Task to carry out → Go through the records below and return each line that has "Require" in it.
== Material for this exercise ==
(* ===== verification/FileCopy.v ===== *)
(** * Copies between open files: the copy_file_range handler

    Model of the FUSE callback [copy_file_range] of src/rust_fuse/src/fs.rs: the checks of
    the two handles, the adoption of the whole source object by an empty destination, the
    reservation of capacity, the read of the source, the suppression of unchanged blocks
    and the flush of the destination. The repository is used through the interface
    [CopyRepo]; the block store implements it. *)

From stdpp Require Import prelude list numbers gmap sorting strings.
From Stdlib Require Import ZArith Lia.
From S2P Require Import Prelude PersistPlan ReadPlan CopyPlan Errno Crc32 CopyBinary Acl BlockStore StoreSafety ReadCache FileRead WriteBuffer FileWrite StoreRepo StoreHoles FileHoles.

#[local] Open Scope Z_scope.

(** ** Capacity reservations of the store *)

Definition delete_expired_reservations : Tx unit :=
  tx_update (fun db => set_reservations (filter (fun e => db_clock db < e.2.2) (db_reservations db)) db).

(** [request_token]: the token that the call has generated. *)
Definition reserve_body (request_token : string) (reserved_bytes : Z) : Tx (option string) :=
  quota ← lock_payload_quota_on_conn;
  match quota with
  | None => mret None
  | Some quota_bytes =>
      _ ← delete_expired_reservations;
      used ← persisted_and_reserved_payload_bytes_on_conn None;
      if quota_bytes <? sat_add used reserved_bytes then tx_err quota_exceeded
      else
        reserved ← sql_bigint reserved_bytes;
        _ ← tx_update (fun db =>
              set_reservations (<[request_token := (reserved, db_clock db + RESERVATION_TTL)]> (db_reservations db)) db);
        mret (Some request_token)
  end.

Definition reserve_payload_capacity (request_token : string) (reserved_bytes : Z) (db : Db)
    : outcome string (option string) * Db :=
  if reserved_bytes =? 0 then (Ok None, db) else transactional (reserve_body request_token reserved_bytes) db.

Definition release_payload_capacity_reservation (request_token : string) (db : Db) : outcome string unit * Db :=
  transactional (tx_update (fun db => set_reservations (delete request_token (db_reservations db)) db)) db.

(** ** The repository *)

Class CopyRepo (R : Type) : Type := {
  (** [adopt_source_data_object_with_fence], by source and destination. *)
  repo_adopt : Z -> Z -> WritePersistenceFence -> R -> outcome string bool * R;
  (** [reserve_payload_capacity], by the new token and the number of bytes. *)
  repo_reserve : string -> Z -> R -> outcome string (option string) * R;
  (** [release_payload_capacity_reservation]; its error is only logged. *)
  repo_release : string -> R -> outcome string unit * R
}.

(** The reloadable settings of the copy. *)
Record CopyDedupe : Set := { cd_enabled : bool; cd_min_blocks : Z; cd_max_blocks : Z }.

Section Handlers.
Context {R : Type} `{BlockRepo R} `{CopyRepo R} {M : Type} `{LinkedMapOk M} (cfg : FuseConfig) (dedupe : CopyDedupe).
Context (handles : gmap Z FileHandle) (read_only : bool).

Definition copy_dedupe_enabled_for_len (len : Z) : bool :=
  if negb (cd_enabled dedupe) || (len =? 0) then false
  else
    let total_blocks := 1 + (len - 1) / Z.max (fz_block_size cfg) 1 in
    if total_blocks <? Z.max (cd_min_blocks dedupe) 1 then false
    else negb (negb (cd_max_blocks dedupe =? 0) && (cd_max_blocks dedupe <? total_blocks)).

Definition mt_set_repo (repo : R) (mt : Mount (R := R) (M := M)) : Mount := {|
  mt_repo := repo; mt_recent := mt_recent mt; mt_cache := mt_cache mt; mt_write_states := mt_write_states mt |}.

Definition adopt_source_data_object_for_handle (mt : Mount (R := R) (M := M)) (fh_out src_file_id dst_file_id : Z)
    : outcome Z bool * Mount :=
  match (h ← handles !! fh_out; hd_write_fence h) with
  | None => (Err EIO, mt)
  | Some (ownership_file_id, write_fence) =>
      if negb (ownership_file_id =? dst_file_id) then (Err EIO, mt)
      else
        let '(result, repo) := repo_adopt src_file_id dst_file_id write_fence (mt_repo mt) in
        (match result with Ok adopted => Ok adopted | Err _ => Err EIO | Panic => Panic end, mt_set_repo repo mt)
  end.

Definition assemble_or_eio (result : outcome string bytes) : outcome Z bytes :=
  match result with Ok data => Ok data | Err _ => Err EIO | Panic => Panic end.

Definition read_copy_destination_slice (mt : Mount (R := R) (M := M)) (dst_file_id : Z) (state : option WriteState)
    (dst_first_block dst_last_block dst_offset size current_size : Z) : outcome Z bytes :=
  if size =? 0 then Ok []
  else
    current ←
      match state with
      | Some st => read_from_write_state cfg mt st dst_offset size
      | None =>
          if current_size <=? dst_offset then Ok []
          else
            assemble_or_eio (assemble_file_slice_for_update cfg mt dst_file_id dst_first_block dst_last_block dst_offset
                               (Z.min (sat_add dst_offset size) current_size))
      end;
    Ok (if zlen current <? size then vec_resize current size else current).

(** The loop over the runs of changed blocks. *)
Fixpoint write_runs (mt : Mount (R := R) (M := M)) (st : WriteState) (runs : list (Z * bytes))
    : outcome Z unit * WriteState * Mount :=
  match runs with
  | [] => (Ok tt, st, mt)
  | (run_start, run_payload) :: runs =>
      match update_write_buffer cfg mt st run_start run_payload with
      | (Err errno, st, mt) => (Err errno, st, mt)
      | (Panic, st, mt) => (Panic, st, mt)
      | (Ok _, st, mt) => write_runs mt (ws_add_buffered (zlen run_payload) st) runs
      end
  end.

(** The flush of the destination; its state stays in the table. *)
Definition flush_copy (mt : Mount (R := R) (M := M)) (fh_out : Z) (st : WriteState) (token : option string)
    : outcome Z unit * Mount :=
  match flush_write_state_with_capacity_reservation cfg mt st token with
  | (Err errno, _, mt) => (Err errno, mt)
  | (Panic, _, mt) => (Panic, mt)
  | (Ok _, st, mt) => (Ok tt, mt_set_states (<[fh_out := st]> (mt_write_states mt)) mt)
  end.

(** The copy with suppression of unchanged blocks. *)
Definition copy_changed (mt : Mount (R := R) (M := M)) (fh_out dst_file_id : Z) (had_dst_state : bool) (st : WriteState)
    (bounds : CopyRangeBounds) (data : bytes) (token : option string) : outcome Z unit * Mount :=
  let current_size := ws_file_size st in
  let target_end := sat_add (crb_dst_offset bounds) (crb_copy_len bounds) in
  let compare_state :=
    if had_dst_state then Some (if current_size <? target_end then ws_set_size target_end st else st) else None in
  match read_copy_destination_slice mt dst_file_id compare_state (crb_dst_first_block bounds) (crb_dst_last_block bounds)
          (crb_dst_offset bounds) (crb_copy_len bounds) current_size with
  | Err _ => (Err EIO, mt)
  | Panic => (Panic, mt)
  | Ok current =>
      match pack_copy_skip_unchanged_runs (crb_dst_offset bounds) (fz_block_size cfg) data current with
      | Ok [] =>
          if current_size <? target_end then flush_copy mt fh_out (ws_set_size target_end st) token else (Ok tt, mt)
      | Ok runs =>
          match write_runs mt (if current_size <? target_end then ws_set_size target_end st else st) runs with
          | (Err errno, _, mt) => (Err errno, mt)
          | (Panic, _, mt) => (Panic, mt)
          | (Ok _, st, mt) => flush_copy mt fh_out st token
          end
      | _ => (Panic, mt)
      end
  end.

(** The copy under a reservation. *)
Definition copy_reserved (mt : Mount (R := R) (M := M)) (fh_out src_file_id dst_file_id : Z)
    (src_state dst_state : option WriteState) (dst_size : Z) (bounds : CopyRangeBounds) (token : option string)
    : outcome Z unit * Mount :=
  match
    match src_state with
    | Some st => read_from_write_state cfg mt st (crb_src_offset bounds) (crb_copy_len bounds)
    | None => assemble_or_eio (assemble_file_slice_for_update cfg mt src_file_id (crb_src_first_block bounds)
                                 (crb_src_last_block bounds) (crb_src_offset bounds) (crb_src_end_offset bounds))
    end
  with
  | Err errno => (Err errno, mt)
  | Panic => (Panic, mt)
  | Ok data =>
      let st := ws_for_write dst_file_id false (default (new_write_state dst_file_id dst_size false) dst_state) in
      match attach_write_persistence_fence_for_handle handles fh_out st with
      | Err errno => (Err errno, mt)
      | Panic => (Panic, mt)
      | Ok st =>
          if copy_dedupe_enabled_for_len (crb_copy_len bounds) && (crb_dst_offset bounds <? ws_file_size st)
          then copy_changed mt fh_out dst_file_id (bool_decide (is_Some dst_state)) st bounds data token
          else
            match update_write_buffer cfg mt st (crb_dst_offset bounds) data with
            | (Err errno, _, mt) => (Err errno, mt)
            | (Panic, _, mt) => (Panic, mt)
            | (Ok _, st, mt) => flush_copy mt fh_out (ws_add_buffered (zlen data) st) token
            end
      end
  end.

(** The end of the handler: the reservation is released when it goes out of scope. *)
Definition copy_with_reservation (mt : Mount (R := R) (M := M)) (request_token : string) (fh_out src_file_id dst_file_id : Z)
    (src_state dst_state : option WriteState) (dst_size : Z) (bounds : CopyRangeBounds) : outcome Z unit * Mount :=
  let target_file_size := Z.max dst_size (crb_dst_end_offset bounds) in
  let block_size := Z.max (fz_block_size cfg) 1 in
  let reservation_bytes :=
    sat_mul (sat_add target_file_size (sat_sub (fz_block_size cfg) 1) / block_size) block_size in
  match repo_reserve request_token reservation_bytes (mt_repo mt) with
  | (Err err, repo) => (Err (persist_error_errno err), mt_set_repo repo mt)
  | (Panic, repo) => (Panic, mt_set_repo repo mt)
  | (Ok token, repo) =>
      let '(result, mt) :=
        copy_reserved (mt_set_repo repo mt) fh_out src_file_id dst_file_id src_state dst_state dst_size bounds token in
      (result,
       match token with
       | Some token => mt_set_repo (repo_release token (mt_repo mt)).2 mt
       | None => mt
       end)
  end.

(** A size from the state of a handle or from the repository. *)
Definition size_for_copy (mt : Mount (R := R) (M := M)) (state : option WriteState) (file_id : Z) : outcome Z Z :=
  match state with
  | Some st => Ok (ws_file_size st)
  | None => file_size_for_update_file_id_or_errno mt file_id
  end.

(** After the handles have been checked. *)
Definition copy_files (mt : Mount (R := R) (M := M)) (request_token : string) (fh_in src_file_id offset_in : Z)
    (fh_out dst_file_id offset_out len : Z) : outcome Z Z * Mount :=
  let src_state := mt_write_states mt !! fh_in in
  let dst_state := mt_write_states mt !! fh_out in
  match (dst_size ← size_for_copy mt dst_state dst_file_id; src_size ← size_for_copy mt src_state src_file_id;
         Ok (dst_size, src_size)) with
  | Err errno => (Err errno, mt)
  | Panic => (Panic, mt)
  | Ok (dst_size, src_size) =>
      match copy_range_bounds (fz_block_size cfg) offset_in offset_out len src_size with
      | None => (Ok 0, mt)
      | Some bounds =>
          let pending state := match state with Some st => write_state_has_pending_changes st | None => false end in
          let answer := crb_copy_len bounds mod 2 ^ 32 in
          let copy mt :=
            let '(result, mt) :=
              copy_with_reservation mt request_token fh_out src_file_id dst_file_id src_state dst_state dst_size bounds in
            (_ ← result; Ok answer, mt) in
          if can_adopt_whole_object bounds src_size dst_size (pending src_state) (pending dst_state) then
            match adopt_source_data_object_for_handle mt fh_out src_file_id dst_file_id with
            | (Ok true, mt) =>
                let mt := match dst_state with
                          | Some st => mt_set_states (<[fh_out := ws_set_size src_size st]> (mt_write_states mt)) mt
                          | None => mt
                          end in
                (Ok answer, mt_forget_file dst_file_id (mt_repo mt) mt)
            | (Ok false, mt) => copy mt
            | (Err _, mt) => (Err EIO, mt)
            | (Panic, mt) => (Panic, mt)
            end
          else copy mt
      end
  end.

Definition copy_file_range (mt : Mount (R := R) (M := M)) (request_token : string) (fh_in offset_in fh_out offset_out len : Z)
    : outcome Z Z * Mount :=
  if read_only then (Err EROFS, mt)
  else
    match handles !! fh_in, handles !! fh_out with
    | Some src_handle, Some dst_handle =>
        if (Z.land (hd_flags src_handle) O_ACCMODE =? O_WRONLY) || (Z.land (hd_flags dst_handle) O_ACCMODE =? O_RDONLY)
        then (Err EBADF, mt)
        else if len =? 0 then (Ok 0, mt)
        else
          match file_id_for_handle_or_errno handles fh_in, file_id_for_handle_or_errno handles fh_out with
          | Ok src_file_id, Ok dst_file_id =>
              copy_files mt request_token fh_in src_file_id offset_in fh_out dst_file_id offset_out len
          | Ok _, Err errno => (Err errno, mt)
          | Err errno, _ => (Err errno, mt)
          | _, _ => (Panic, mt)
          end
    | _, _ => (Err EBADF, mt)
    end.
End Handlers.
===
Output of the task →
From stdpp Require Import prelude list numbers gmap sorting strings.
From Stdlib Require Import ZArith Lia.
From S2P Require Import Prelude PersistPlan ReadPlan CopyPlan Errno Crc32 CopyBinary Acl BlockStore StoreSafety ReadCache FileRead WriteBuffer FileWrite StoreRepo StoreHoles FileHoles.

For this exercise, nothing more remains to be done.